Stored items:
>>>>
(* ===== verification/QueueFacts.v ===== *)
(** * The cache-aware orders of the queue

    Stable sorting; the radix tree as a tree of its own ([rose]), on which
    the weights and the depth-first order are plain functions; and the
    matches of the queue with the two radix trees. *)

From S2P Require Import Prelude HeapQ PyFloat Allocator Request ReqPool LLM42Info World WorkerFacts Radix RadixTree RadixState RadixFacts RadixOps RadixLocks RadixHold Policy QueueOrder.

(** ** Stable sorting *)

Section Sort.
Context {A : Type} (lt : A → A → bool).
Context (lt_asym : ∀ x y, lt x y = true → lt y x = false).
Context (lt_trans : ∀ x y z, lt x y = false → lt y z = false → lt x z = false).

(** [x] may stand before [y]. *)
Definition before (x y : A) : Prop := lt y x = false.

Lemma insert_stable_perm x q : insert_stable lt x q ≡ₚ x :: q.
Proof.
  induction q as [|y q IH]; [done|]. cbn. destruct (lt x y); [done|]. rewrite IH. apply Permutation_swap.
Qed.

Lemma sort_stable_from acc q : foldl (λ acc x, insert_stable lt x acc) acc q ≡ₚ acc ++ q.
Proof.
  revert acc. induction q as [|x q IH]; intros acc; [by rewrite app_nil_r|]. cbn.
  rewrite IH, insert_stable_perm. by rewrite <- Permutation_middle.
Qed.

Lemma sort_stable_perm q : sort_stable lt q ≡ₚ q.
Proof. apply sort_stable_from. Qed.

Lemma insert_stable_sorted x q : StronglySorted before q → StronglySorted before (insert_stable lt x q).
Proof.
  induction 1 as [|y q Hs IH Hy]; cbn; [by repeat constructor|].
  destruct (lt x y) eqn:E.
  - constructor; [by constructor|]. constructor; [by apply lt_asym|]. eapply Forall_impl; [exact Hy|].
    intros z Hz. unfold before in *. eapply lt_trans; [exact Hz|by apply lt_asym].
  - constructor; [done|]. rewrite insert_stable_perm. by constructor.
Qed.

Lemma sort_stable_sorted q : StronglySorted before (sort_stable lt q).
Proof.
  unfold sort_stable. assert (H0 : StronglySorted before []) by constructor. revert H0. generalize (@nil A) as acc.
  induction q as [|x q IH]; intros acc Hs; [done|]. apply IH. by apply insert_stable_sorted.
Qed.

(** Elements that are not ordered by [lt] keep their order. *)
Section Stable.
Context (p : A → Prop) `{!∀ x, Decision (p x)} (Hp : ∀ x y, p x → p y → lt x y = false).

Lemma filter_nobody q : Forall (λ x, ¬ p x) q → filter p q = [].
Proof. induction 1 as [|x q Hx _ IH]; [done|]. by rewrite filter_cons_False. Qed.

Lemma insert_stable_filter x q :
  StronglySorted before q → filter p (insert_stable lt x q) = filter p q ++ filter p [x].
Proof.
  intros Hs. induction Hs as [|y q Hs IH Hy]; cbn [insert_stable]; [done|]. destruct (lt x y) eqn:E.
  - destruct (decide (p x)) as [Hx|Hx].
    + assert (Hnone : filter p (y :: q) = []).
      { apply filter_nobody. constructor.
        - intros Hpy. by rewrite (Hp x y) in E.
        - eapply Forall_impl; [exact Hy|]. intros z Hz Hpz. unfold before in Hz.
          by rewrite (lt_trans x z y (Hp x z Hx Hpz) Hz) in E. }
      rewrite (filter_cons_True p x (y :: q)), Hnone by done. by rewrite (filter_cons_True p x []).
    + rewrite (filter_cons_False p x (y :: q)), (filter_cons_False p x []) by done. by rewrite app_nil_r.
  - rewrite !(filter_cons p y), IH. by destruct (decide (p y)).
Qed.

Lemma sort_stable_filter q : filter p (sort_stable lt q) = filter p q.
Proof.
  unfold sort_stable. change (filter p q) with (filter p [] ++ filter p q).
  assert (H0 : StronglySorted before []) by constructor. revert H0. generalize (@nil A) as acc.
  induction q as [|x q IH]; intros acc Hs; [by rewrite app_nil_r|].
  cbn [foldl]. rewrite IH by (by apply insert_stable_sorted). rewrite insert_stable_filter by done.
  rewrite <- app_assoc. f_equal. rewrite !filter_cons. by destruct (decide (p x)).
Qed.
End Stable.
End Sort.

Lemma insert_stable_fmap {A B} (f : A → B) (lt : B → B → bool) x q :
  insert_stable lt (f x) (f <$> q) = f <$> insert_stable (λ a b, lt (f a) (f b)) x q.
Proof. induction q as [|y q IH]; [done|]. cbn. destruct (lt (f x) (f y)); [done|]. by rewrite IH. Qed.

Lemma sort_stable_fmap {A B} (f : A → B) (lt : B → B → bool) q :
  sort_stable lt (f <$> q) = f <$> sort_stable (λ a b, lt (f a) (f b)) q.
Proof.
  unfold sort_stable. change (@nil B) with (f <$> []). generalize (@nil A) as acc.
  induction q as [|x q IH]; intros acc; [done|]. cbn. by rewrite insert_stable_fmap, IH.
Qed.

(** ** Trees *)

Lemma elem_of_concat {A} (x : A) xss : x ∈ concat xss ↔ ∃ xs, xs ∈ xss ∧ x ∈ xs.
Proof.
  induction xss as [|xs xss IH]; cbn.
  - split; [by intros ?%elem_of_nil|by intros (? & ?%elem_of_nil & _)].
  - rewrite elem_of_app, IH. setoid_rewrite elem_of_cons. naive_solver.
Qed.

#[warnings="-register-all"]
Inductive rose : Type := Rose (n : Z) (ts : list rose).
<<<<
Reproduce nothing but the lines from the line containing "Proof. induction q" to the last line of the data, each exactly as written.

Proof. induction q as [|y q IH]; [done|]. cbn. destruct (lt (f x) (f y)); [done|]. by rewrite IH. Qed.

Lemma sort_stable_fmap {A B} (f : A → B) (lt : B → B → bool) q :
  sort_stable lt (f <$> q) = f <$> sort_stable (λ a b, lt (f a) (f b)) q.
Proof.
  unfold sort_stable. change (@nil B) with (f <$> []). generalize (@nil A) as acc.
  induction q as [|x q IH]; intros acc; [done|]. cbn. by rewrite insert_stable_fmap, IH.
Qed.

(** ** Trees *)

Lemma elem_of_concat {A} (x : A) xss : x ∈ concat xss ↔ ∃ xs, xs ∈ xss ∧ x ∈ xs.
Proof.
  induction xss as [|xs xss IH]; cbn.
  - split; [by intros ?%elem_of_nil|by intros (? & ?%elem_of_nil & _)].
  - rewrite elem_of_app, IH. setoid_rewrite elem_of_cons. naive_solver.
Qed.

#[warnings="-register-all"]
Inductive rose : Type := Rose (n : Z) (ts : list rose).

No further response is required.